- [REQUIREMENT] Only one stretch of the data below is wanted: the lines from the one with "(Ha : wf_layer a = true) (Hb : wf_oview" through the one with "unfold apply, compose.", repeated exactly.

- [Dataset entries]
☆ ☆ ☆

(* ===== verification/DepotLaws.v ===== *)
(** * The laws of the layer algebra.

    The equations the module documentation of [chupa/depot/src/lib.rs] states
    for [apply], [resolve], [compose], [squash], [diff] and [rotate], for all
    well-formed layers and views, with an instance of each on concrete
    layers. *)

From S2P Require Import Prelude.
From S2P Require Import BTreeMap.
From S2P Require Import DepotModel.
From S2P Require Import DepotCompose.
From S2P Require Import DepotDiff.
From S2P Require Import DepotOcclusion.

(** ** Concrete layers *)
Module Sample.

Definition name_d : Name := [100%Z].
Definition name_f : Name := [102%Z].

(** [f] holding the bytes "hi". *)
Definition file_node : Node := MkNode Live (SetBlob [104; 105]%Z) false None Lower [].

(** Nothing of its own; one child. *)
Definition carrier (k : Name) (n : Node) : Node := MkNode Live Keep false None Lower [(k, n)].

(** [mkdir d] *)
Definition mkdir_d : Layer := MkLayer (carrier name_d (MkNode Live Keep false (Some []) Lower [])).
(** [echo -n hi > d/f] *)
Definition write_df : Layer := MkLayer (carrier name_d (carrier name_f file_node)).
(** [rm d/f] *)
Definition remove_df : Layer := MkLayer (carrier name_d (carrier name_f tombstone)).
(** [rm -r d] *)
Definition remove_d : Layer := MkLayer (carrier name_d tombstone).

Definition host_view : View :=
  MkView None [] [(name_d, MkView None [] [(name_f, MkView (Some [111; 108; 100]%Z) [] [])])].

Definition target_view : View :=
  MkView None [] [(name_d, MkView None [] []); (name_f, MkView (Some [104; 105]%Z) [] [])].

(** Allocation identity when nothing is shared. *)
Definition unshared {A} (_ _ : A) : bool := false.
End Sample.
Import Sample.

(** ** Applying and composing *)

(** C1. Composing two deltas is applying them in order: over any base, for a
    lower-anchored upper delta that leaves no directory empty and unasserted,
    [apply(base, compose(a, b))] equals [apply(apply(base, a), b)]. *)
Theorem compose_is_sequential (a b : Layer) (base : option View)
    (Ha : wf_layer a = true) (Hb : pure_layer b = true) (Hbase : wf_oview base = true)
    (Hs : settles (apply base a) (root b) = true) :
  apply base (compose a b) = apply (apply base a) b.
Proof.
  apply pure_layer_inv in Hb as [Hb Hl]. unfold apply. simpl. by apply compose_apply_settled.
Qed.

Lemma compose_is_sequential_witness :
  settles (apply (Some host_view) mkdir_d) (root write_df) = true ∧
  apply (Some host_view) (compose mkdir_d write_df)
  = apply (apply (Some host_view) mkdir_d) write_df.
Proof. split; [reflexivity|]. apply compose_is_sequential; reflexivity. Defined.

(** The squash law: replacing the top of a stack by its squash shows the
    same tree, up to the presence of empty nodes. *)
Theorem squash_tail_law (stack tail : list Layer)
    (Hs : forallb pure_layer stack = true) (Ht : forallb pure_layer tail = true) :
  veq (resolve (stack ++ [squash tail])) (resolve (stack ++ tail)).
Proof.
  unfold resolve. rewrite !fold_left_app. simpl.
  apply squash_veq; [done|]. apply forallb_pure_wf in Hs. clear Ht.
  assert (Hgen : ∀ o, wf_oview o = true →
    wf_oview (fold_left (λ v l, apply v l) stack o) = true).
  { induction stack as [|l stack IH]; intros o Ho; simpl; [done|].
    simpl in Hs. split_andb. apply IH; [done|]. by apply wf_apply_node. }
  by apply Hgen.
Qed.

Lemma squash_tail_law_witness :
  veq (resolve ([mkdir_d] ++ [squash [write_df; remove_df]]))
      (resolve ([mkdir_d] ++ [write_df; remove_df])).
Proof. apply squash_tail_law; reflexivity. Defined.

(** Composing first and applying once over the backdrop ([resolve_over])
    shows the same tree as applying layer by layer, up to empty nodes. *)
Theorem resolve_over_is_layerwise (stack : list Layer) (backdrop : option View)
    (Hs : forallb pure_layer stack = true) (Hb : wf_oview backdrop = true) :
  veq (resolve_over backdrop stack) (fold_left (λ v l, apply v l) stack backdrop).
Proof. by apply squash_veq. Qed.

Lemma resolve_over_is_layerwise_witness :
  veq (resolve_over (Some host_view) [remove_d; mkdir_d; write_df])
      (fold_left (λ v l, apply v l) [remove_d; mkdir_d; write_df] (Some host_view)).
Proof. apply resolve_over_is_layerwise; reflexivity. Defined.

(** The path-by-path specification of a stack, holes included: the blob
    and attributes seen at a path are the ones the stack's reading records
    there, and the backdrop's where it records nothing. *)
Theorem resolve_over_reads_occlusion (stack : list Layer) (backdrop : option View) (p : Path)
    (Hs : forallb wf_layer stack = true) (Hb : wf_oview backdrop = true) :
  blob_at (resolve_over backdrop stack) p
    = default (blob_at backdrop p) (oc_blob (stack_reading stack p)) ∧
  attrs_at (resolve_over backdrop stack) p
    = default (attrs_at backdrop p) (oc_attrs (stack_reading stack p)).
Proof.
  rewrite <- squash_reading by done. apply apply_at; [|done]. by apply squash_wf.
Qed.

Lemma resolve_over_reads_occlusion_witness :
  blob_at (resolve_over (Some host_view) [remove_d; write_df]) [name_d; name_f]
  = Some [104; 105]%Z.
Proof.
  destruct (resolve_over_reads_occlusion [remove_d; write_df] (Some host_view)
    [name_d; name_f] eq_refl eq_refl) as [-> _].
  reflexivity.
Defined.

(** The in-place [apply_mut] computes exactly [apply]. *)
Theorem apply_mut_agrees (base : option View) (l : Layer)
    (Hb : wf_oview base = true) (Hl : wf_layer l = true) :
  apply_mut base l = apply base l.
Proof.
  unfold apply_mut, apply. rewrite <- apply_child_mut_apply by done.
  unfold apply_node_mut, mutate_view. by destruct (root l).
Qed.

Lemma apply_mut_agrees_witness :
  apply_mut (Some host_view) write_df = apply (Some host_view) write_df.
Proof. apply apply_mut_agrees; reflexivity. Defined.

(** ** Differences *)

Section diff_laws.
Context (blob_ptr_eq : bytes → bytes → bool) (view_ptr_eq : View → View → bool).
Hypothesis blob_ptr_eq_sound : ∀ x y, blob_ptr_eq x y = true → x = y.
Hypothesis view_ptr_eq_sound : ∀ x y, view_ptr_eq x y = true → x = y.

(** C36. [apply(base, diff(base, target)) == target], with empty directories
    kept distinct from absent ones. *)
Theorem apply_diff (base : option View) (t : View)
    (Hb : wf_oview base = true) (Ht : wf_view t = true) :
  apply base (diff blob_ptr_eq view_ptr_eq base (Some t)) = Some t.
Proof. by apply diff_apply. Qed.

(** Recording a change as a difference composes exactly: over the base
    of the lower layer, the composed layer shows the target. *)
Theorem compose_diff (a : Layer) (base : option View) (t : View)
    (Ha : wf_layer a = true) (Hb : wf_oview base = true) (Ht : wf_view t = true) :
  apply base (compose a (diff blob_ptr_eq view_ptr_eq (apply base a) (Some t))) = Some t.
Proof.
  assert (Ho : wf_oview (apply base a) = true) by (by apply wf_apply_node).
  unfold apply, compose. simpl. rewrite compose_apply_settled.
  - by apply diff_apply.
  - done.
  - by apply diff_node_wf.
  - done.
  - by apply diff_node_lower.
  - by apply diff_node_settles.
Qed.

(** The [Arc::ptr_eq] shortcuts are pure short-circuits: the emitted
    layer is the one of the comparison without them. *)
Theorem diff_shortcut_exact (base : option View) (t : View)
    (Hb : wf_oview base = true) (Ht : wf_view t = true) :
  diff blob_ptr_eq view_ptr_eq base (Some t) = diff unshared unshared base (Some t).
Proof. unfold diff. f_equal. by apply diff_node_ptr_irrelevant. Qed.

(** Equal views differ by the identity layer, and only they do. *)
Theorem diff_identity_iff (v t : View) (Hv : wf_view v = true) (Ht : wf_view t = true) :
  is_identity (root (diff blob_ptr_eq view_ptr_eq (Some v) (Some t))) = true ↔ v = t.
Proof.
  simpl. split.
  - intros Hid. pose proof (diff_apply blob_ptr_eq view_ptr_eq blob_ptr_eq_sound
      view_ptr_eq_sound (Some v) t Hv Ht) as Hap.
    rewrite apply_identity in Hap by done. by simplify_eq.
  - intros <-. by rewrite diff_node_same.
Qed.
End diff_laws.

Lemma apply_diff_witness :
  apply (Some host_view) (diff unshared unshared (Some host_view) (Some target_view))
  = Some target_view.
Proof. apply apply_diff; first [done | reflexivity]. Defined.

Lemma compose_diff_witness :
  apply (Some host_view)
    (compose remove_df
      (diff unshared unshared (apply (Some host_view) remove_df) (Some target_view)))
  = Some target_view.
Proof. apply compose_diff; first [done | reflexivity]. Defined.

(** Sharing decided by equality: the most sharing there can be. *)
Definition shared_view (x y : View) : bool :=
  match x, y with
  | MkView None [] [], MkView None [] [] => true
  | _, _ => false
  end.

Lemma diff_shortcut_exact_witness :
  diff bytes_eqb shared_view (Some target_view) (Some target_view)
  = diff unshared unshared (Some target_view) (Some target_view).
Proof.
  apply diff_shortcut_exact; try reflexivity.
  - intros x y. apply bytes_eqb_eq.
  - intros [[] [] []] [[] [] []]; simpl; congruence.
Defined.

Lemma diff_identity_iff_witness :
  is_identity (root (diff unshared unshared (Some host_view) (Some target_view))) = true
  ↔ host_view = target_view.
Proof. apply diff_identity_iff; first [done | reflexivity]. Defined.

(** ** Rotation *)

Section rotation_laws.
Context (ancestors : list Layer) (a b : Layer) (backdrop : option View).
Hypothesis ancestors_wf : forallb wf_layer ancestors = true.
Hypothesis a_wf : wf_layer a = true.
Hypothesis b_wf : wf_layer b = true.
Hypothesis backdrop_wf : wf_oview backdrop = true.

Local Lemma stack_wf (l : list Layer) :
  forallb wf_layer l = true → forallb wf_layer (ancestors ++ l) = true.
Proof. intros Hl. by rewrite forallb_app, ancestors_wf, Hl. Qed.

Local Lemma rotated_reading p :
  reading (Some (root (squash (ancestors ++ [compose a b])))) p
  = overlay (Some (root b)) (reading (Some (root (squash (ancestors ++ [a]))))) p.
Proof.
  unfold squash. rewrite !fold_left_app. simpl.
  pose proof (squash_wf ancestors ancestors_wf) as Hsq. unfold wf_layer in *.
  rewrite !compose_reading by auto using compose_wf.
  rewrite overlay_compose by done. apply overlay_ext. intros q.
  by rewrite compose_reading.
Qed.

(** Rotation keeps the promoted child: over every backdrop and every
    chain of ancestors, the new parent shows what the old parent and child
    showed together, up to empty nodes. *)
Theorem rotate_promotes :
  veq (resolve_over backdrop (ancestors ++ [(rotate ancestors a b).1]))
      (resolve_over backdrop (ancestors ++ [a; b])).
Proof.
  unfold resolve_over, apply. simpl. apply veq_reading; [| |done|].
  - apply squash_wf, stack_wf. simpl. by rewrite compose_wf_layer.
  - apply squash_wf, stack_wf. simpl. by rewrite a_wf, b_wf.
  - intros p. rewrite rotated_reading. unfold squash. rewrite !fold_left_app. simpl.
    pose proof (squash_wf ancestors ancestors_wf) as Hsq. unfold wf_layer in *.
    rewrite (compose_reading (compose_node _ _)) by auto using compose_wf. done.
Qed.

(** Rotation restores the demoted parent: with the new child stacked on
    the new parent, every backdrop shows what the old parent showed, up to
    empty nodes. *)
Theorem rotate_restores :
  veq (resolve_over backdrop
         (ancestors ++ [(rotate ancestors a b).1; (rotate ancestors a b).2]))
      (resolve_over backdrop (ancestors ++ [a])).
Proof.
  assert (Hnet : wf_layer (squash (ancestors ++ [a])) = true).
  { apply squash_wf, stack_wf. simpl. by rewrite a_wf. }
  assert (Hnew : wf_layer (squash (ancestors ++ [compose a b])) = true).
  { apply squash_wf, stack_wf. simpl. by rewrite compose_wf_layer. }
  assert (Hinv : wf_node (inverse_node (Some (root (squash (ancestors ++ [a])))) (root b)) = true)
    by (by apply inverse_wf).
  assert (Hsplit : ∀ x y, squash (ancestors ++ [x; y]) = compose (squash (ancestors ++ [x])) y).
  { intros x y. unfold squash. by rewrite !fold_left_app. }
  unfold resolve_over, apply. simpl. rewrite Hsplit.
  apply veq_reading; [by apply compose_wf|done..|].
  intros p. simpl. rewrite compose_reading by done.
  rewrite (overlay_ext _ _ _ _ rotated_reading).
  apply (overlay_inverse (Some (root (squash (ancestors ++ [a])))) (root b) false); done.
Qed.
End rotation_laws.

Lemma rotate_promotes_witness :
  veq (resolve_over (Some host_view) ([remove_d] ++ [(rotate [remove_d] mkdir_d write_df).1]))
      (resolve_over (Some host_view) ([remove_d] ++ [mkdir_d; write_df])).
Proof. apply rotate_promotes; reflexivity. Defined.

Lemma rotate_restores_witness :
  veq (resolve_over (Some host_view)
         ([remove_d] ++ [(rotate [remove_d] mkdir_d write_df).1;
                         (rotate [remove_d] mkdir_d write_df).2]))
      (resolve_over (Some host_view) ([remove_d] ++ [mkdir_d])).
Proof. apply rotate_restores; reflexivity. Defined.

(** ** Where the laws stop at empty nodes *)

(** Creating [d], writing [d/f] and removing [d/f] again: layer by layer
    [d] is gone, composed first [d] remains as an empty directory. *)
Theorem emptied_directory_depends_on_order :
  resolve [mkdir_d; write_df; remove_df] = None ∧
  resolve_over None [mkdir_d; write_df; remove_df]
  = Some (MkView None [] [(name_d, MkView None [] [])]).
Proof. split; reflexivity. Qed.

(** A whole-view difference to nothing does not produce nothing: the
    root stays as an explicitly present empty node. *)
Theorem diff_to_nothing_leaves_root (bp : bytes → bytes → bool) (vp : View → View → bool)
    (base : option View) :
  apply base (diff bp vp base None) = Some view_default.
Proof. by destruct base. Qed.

☆ ☆ ☆

- [SOLUTION TO THE PROBLEM]
    (Ha : wf_layer a = true) (Hb : wf_oview base = true) (Ht : wf_view t = true) :
  apply base (compose a (diff blob_ptr_eq view_ptr_eq (apply base a) (Some t))) = Some t.
Proof.
  assert (Ho : wf_oview (apply base a) = true) by (by apply wf_apply_node).
  unfold apply, compose. simpl. rewrite compose_apply_settled.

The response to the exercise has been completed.